GSK621-mediated AMPK activation decreases the proliferation of mature erythroblasts. (A) GSK621 dose-dependent activation of AMPK in erythroblasts. Western blot analysis of PT172 AMPKα1, PS79 ACC and PS555 ULK1 in primary erythroblasts incubated for 3 h with increasing doses of GSK621. Anti-HSC70 was used as a loading control. (B) GSK621 induces massive cell death from days 5-7. The percentage of dead cells was determined by trypan blue exclusion dye.
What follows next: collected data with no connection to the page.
(* ===== verification/Apdu.v ===== *)
(** * Application-layer PDUs (bacnet-encoding apdu/mod.rs, apdu/header.rs, apdu/formal_error.rs)

    The eight PDU types, their codec, the borrowed header of the ones that carry service parameters, and the structured error bodies some
    services define. Code sets (services, reasons, error classes and codes) are kept as their raw numbers. *)

From Stdlib Require Import String.
From S2P Require Import Prelude Sink WireError Tags Values Utf8 Primitives Tagged References.
Open Scope Z_scope.

(** [byte & mask != 0] *)
Definition has_bit (b mask : Z) : bool := negb (Z.land b mask =? 0).
(** [PduType] (bacnet-types/src/enums/protocol.rs:9-9) *)
Definition PDU_CONFIRMED_REQUEST : Z := 0.
(** [PduType] (bacnet-types/src/enums/protocol.rs:10-10) *)
Definition PDU_UNCONFIRMED_REQUEST : Z := 1.
(** [PduType] (bacnet-types/src/enums/protocol.rs:11-11) *)
Definition PDU_SIMPLE_ACK : Z := 2.
(** [PduType] (bacnet-types/src/enums/protocol.rs:12-12) *)
Definition PDU_COMPLEX_ACK : Z := 3.
(** [PduType] (bacnet-types/src/enums/protocol.rs:13-13) *)
Definition PDU_SEGMENT_ACK : Z := 4.
(** [PduType] (bacnet-types/src/enums/protocol.rs:14-14) *)
Definition PDU_ERROR : Z := 5.
(** [PduType] (bacnet-types/src/enums/protocol.rs:15-15) *)
Definition PDU_REJECT : Z := 6.
(** [PduType] (bacnet-types/src/enums/protocol.rs:16-16) *)
Definition PDU_ABORT : Z := 7.

(** ** The two header fields that name a size *)

(** [MaxSegments::from_capacity] (bacnet-encoding/src/apdu/header.rs) *)
Definition max_segments_from_capacity (capacity : option Z) : option Z :=
  match capacity with
  | None => Some 0
  | Some n =>
      if n <=? 1 then None else if n <=? 3 then Some 1 else if n <=? 7 then Some 2 else if n <=? 15 then Some 3 else
      if n <=? 31 then Some 4 else if n <=? 63 then Some 5 else if n =? 64 then Some 6 else Some 7
  end.
(** [MaxSegments::from_bits] (bacnet-encoding/src/apdu/header.rs:80-82) *)
Definition max_segments_from_bits (bits : Z) : Z := Z.land bits 7.
(** [MaxSegments::count] (bacnet-encoding/src/apdu/header.rs) *)
Definition max_segments_count (field : Z) : option Z :=
  if field =? 0 then None else if field =? 7 then Some 255 else Some (Z.shiftl 1 field).
(** [MAX_APDU_OCTETS] (bacnet-encoding/src/apdu/header.rs) *)
Definition MAX_APDU_OCTETS : list Z := [50; 128; 206; 480; 1024; 1476].
(** [MaxApdu::from_octets] (bacnet-encoding/src/apdu/header.rs) *)
Definition max_apdu_from_octets (octets : Z) : option Z :=
  Z.of_nat <$> (fst <$> list_find (fun o => o = octets) MAX_APDU_OCTETS).
(** [MaxApdu::at_or_below] (bacnet-encoding/src/apdu/header.rs) *)
Definition max_apdu_at_or_below (capacity : Z) : option Z :=
  (fun found => 5 - Z.of_nat (fst found)) <$> list_find (fun o => o <= capacity) (reverse MAX_APDU_OCTETS).
(** [MaxApdu::from_bits] (bacnet-encoding/src/apdu/header.rs:151-158) *)
Definition max_apdu_from_bits (bits : Z) : option Z := let code := Z.land bits 15 in if code <? 6 then Some code else None.
(** [MaxApdu::octets] (bacnet-encoding/src/apdu/header.rs:166-168) *)
Definition max_apdu_octets (field : Z) : Z := default 0 (MAX_APDU_OCTETS !! Z.to_nat field).
(** [encode_max_segments] (bacnet-encoding/src/apdu/mod.rs) *)
Definition encode_max_segments (value : option Z) : Result Z Error :=
  match max_segments_from_capacity value with
  | Some field => Ok field
  | None => Err (ErrRange {| ra_label := "invalid max-segments-accepted {}; expected 2..=255 or unspecified"; ra_values := (default 0 value, 0) |})
  end.
(** [validate_max_segments] (bacnet-encoding/src/apdu/mod.rs) *)
Definition validate_max_segments (value : option Z) : Result unit Error := let? _ := encode_max_segments value in Ok tt.
(** [decode_max_segments] (bacnet-encoding/src/apdu/mod.rs) *)
Definition decode_max_segments (value : Z) : option Z := max_segments_count (max_segments_from_bits value).
(** [advertised_max_segments] (bacnet-encoding/src/apdu/mod.rs) *)
Definition advertised_max_segments (configured : option Z) : option Z :=
  field ← max_segments_from_capacity configured;
  match max_segments_count field with Some 255 => None | decoded => decoded end.
(** [MINIMUM_MESSAGE_SIZE] (bacnet-encoding/src/apdu/mod.rs) *)
Definition MINIMUM_MESSAGE_SIZE : Z := 50.
(** [max_apdu_header_at_or_below] (bacnet-encoding/src/apdu/mod.rs) *)
Definition max_apdu_header_at_or_below (capacity : Z) : Result Z Error :=
  ok_or (max_apdu_octets <$> max_apdu_at_or_below capacity) (ErrRange {| ra_label := "local APDU capacity {} is below 50"; ra_values := (capacity, 0) |}).
(** [is_valid_max_apdu_length] (bacnet-encoding/src/apdu/mod.rs) *)
Definition is_valid_max_apdu_length (value : Z) : bool := is_some (max_apdu_from_octets value).
(** [encode_max_apdu] (bacnet-encoding/src/apdu/mod.rs) *)
Definition encode_max_apdu (value : Z) : Result Z Error :=
  ok_or (max_apdu_from_octets value)
    (ErrRange {| ra_label := "invalid max-APDU-length {}; expected one of 50, 128, 206, 480, 1024, 1476"; ra_values := (value, 0) |}).
(** [validate_max_apdu_length] (bacnet-encoding/src/apdu/mod.rs) *)
Definition validate_max_apdu_length (value : Z) : Result unit Error := let? _ := encode_max_apdu value in Ok tt.
(** [decode_max_apdu] (bacnet-encoding/src/apdu/mod.rs) *)
Definition decode_max_apdu (value : Z) : Result Z Error :=
  ok_or (max_apdu_octets <$> max_apdu_from_bits value)
    (ErrDecoding (with_value (decode_error InvalidEncoding 1 "reserved max-APDU-length field value {}") (Z.land value 15))).

(** ** The PDUs *)

(** [ConfirmedRequest] (bacnet-encoding/src/apdu/mod.rs) *)
Record ConfirmedRequest := {
  cr_segmented : bool; cr_more_follows : bool; cr_segmented_response_accepted : bool; cr_max_segments : option Z; cr_max_apdu_length : Z;
  cr_invoke_id : Z; cr_sequence_number : option Z; cr_proposed_window_size : option Z; cr_service_choice : Z; cr_service_request : bytes
}.
(** [UnconfirmedRequest] (bacnet-encoding/src/apdu/mod.rs) *)
Record UnconfirmedRequest := { ur_service_choice : Z; ur_service_request : bytes }.
(** [SimpleAck] (bacnet-encoding/src/apdu/mod.rs) *)
Record SimpleAck := { sa_invoke_id : Z; sa_service_choice : Z }.
(** [ComplexAck] (bacnet-encoding/src/apdu/mod.rs) *)
Record ComplexAck := {
  ca_segmented : bool; ca_more_follows : bool; ca_invoke_id : Z; ca_sequence_number : option Z; ca_proposed_window_size : option Z;
  ca_service_choice : Z; ca_service_ack : bytes
}.
(** [SegmentAck] (bacnet-encoding/src/apdu/mod.rs) *)
Record SegmentAck := { sg_negative_ack : bool; sg_sent_by_server : bool; sg_invoke_id : Z; sg_sequence_number : Z; sg_actual_window_size : Z }.
(** [ErrorPdu] (bacnet-encoding/src/apdu/mod.rs) *)
Record ErrorPdu := { er_invoke_id : Z; er_service_choice : Z; er_error_class : Z; er_error_code : Z; er_error_data : bytes }.
(** [RejectPdu] (bacnet-encoding/src/apdu/mod.rs) *)
Record RejectPdu := { rj_invoke_id : Z; rj_reject_reason : Z }.
(** [AbortPdu] (bacnet-encoding/src/apdu/mod.rs) *)
Record AbortPdu := { ab_sent_by_server : bool; ab_invoke_id : Z; ab_abort_reason : Z }.
(** [Apdu] (bacnet-encoding/src/apdu/mod.rs) *)
Inductive Apdu :=
| ApduConfirmedRequest (pdu : ConfirmedRequest) | ApduUnconfirmedRequest (pdu : UnconfirmedRequest) | ApduSimpleAck (pdu : SimpleAck)
| ApduComplexAck (pdu : ComplexAck) | ApduSegmentAck (pdu : SegmentAck) | ApduError (pdu : ErrorPdu) | ApduReject (pdu : RejectPdu)
| ApduAbort (pdu : AbortPdu).
(** [RemoteError] (bacnet-types/src/error/remote.rs) *)
Inductive RemoteError := RemoteErr (class code : Z) | RemoteReject (reason : Z) | RemoteAbort (reason : Z).
(** [Apdu::remote_error] (bacnet-encoding/src/apdu/remote_error.rs:48-68) *)
Definition remote_error (a : Apdu) : option RemoteError :=
  match a with
  | ApduError p => Some (RemoteErr (er_error_class p) (er_error_code p))
  | ApduReject p => Some (RemoteReject (rj_reject_reason p))
  | ApduAbort p => Some (RemoteAbort (ab_abort_reason p))
  | _ => None
  end.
In the three experiments, the days of culture were grouped at the same stage of differentiation for the vehicle-treated cells (see Methods section). (C) Inhibition of erythroblast proliferation by GSK621. Erythroid cells were incubated in the absence (vehicle) or presence of 20 μM GSK621 from day 0. Cumulative cell number was determined by counting cells with the trypan blue exclusion method at day 0, days 3-4, days 5-7 and days 8-9 in three independent cultures. (D) GSK621 induces an accumulation of cells in the S phase. Erythroid cells were incubated in the absence (vehicle) or presence of 20 μM GSK621 from day 0 to the indicated days. The propidium Iodide incorporation assay was performed. A representative experiment is shown; four independent experiments were performed and the results from day 9 are expressed as the mean ± SD; ns: non-significant, ^*P<0.05. AMPK: AMP-activated protein kinase; ACC: acetyl-CoA-carboxylase; ULK1: Unc-51 like autophagy activating kinase 1; HSC70: heat shock 70kDa protein; d: day.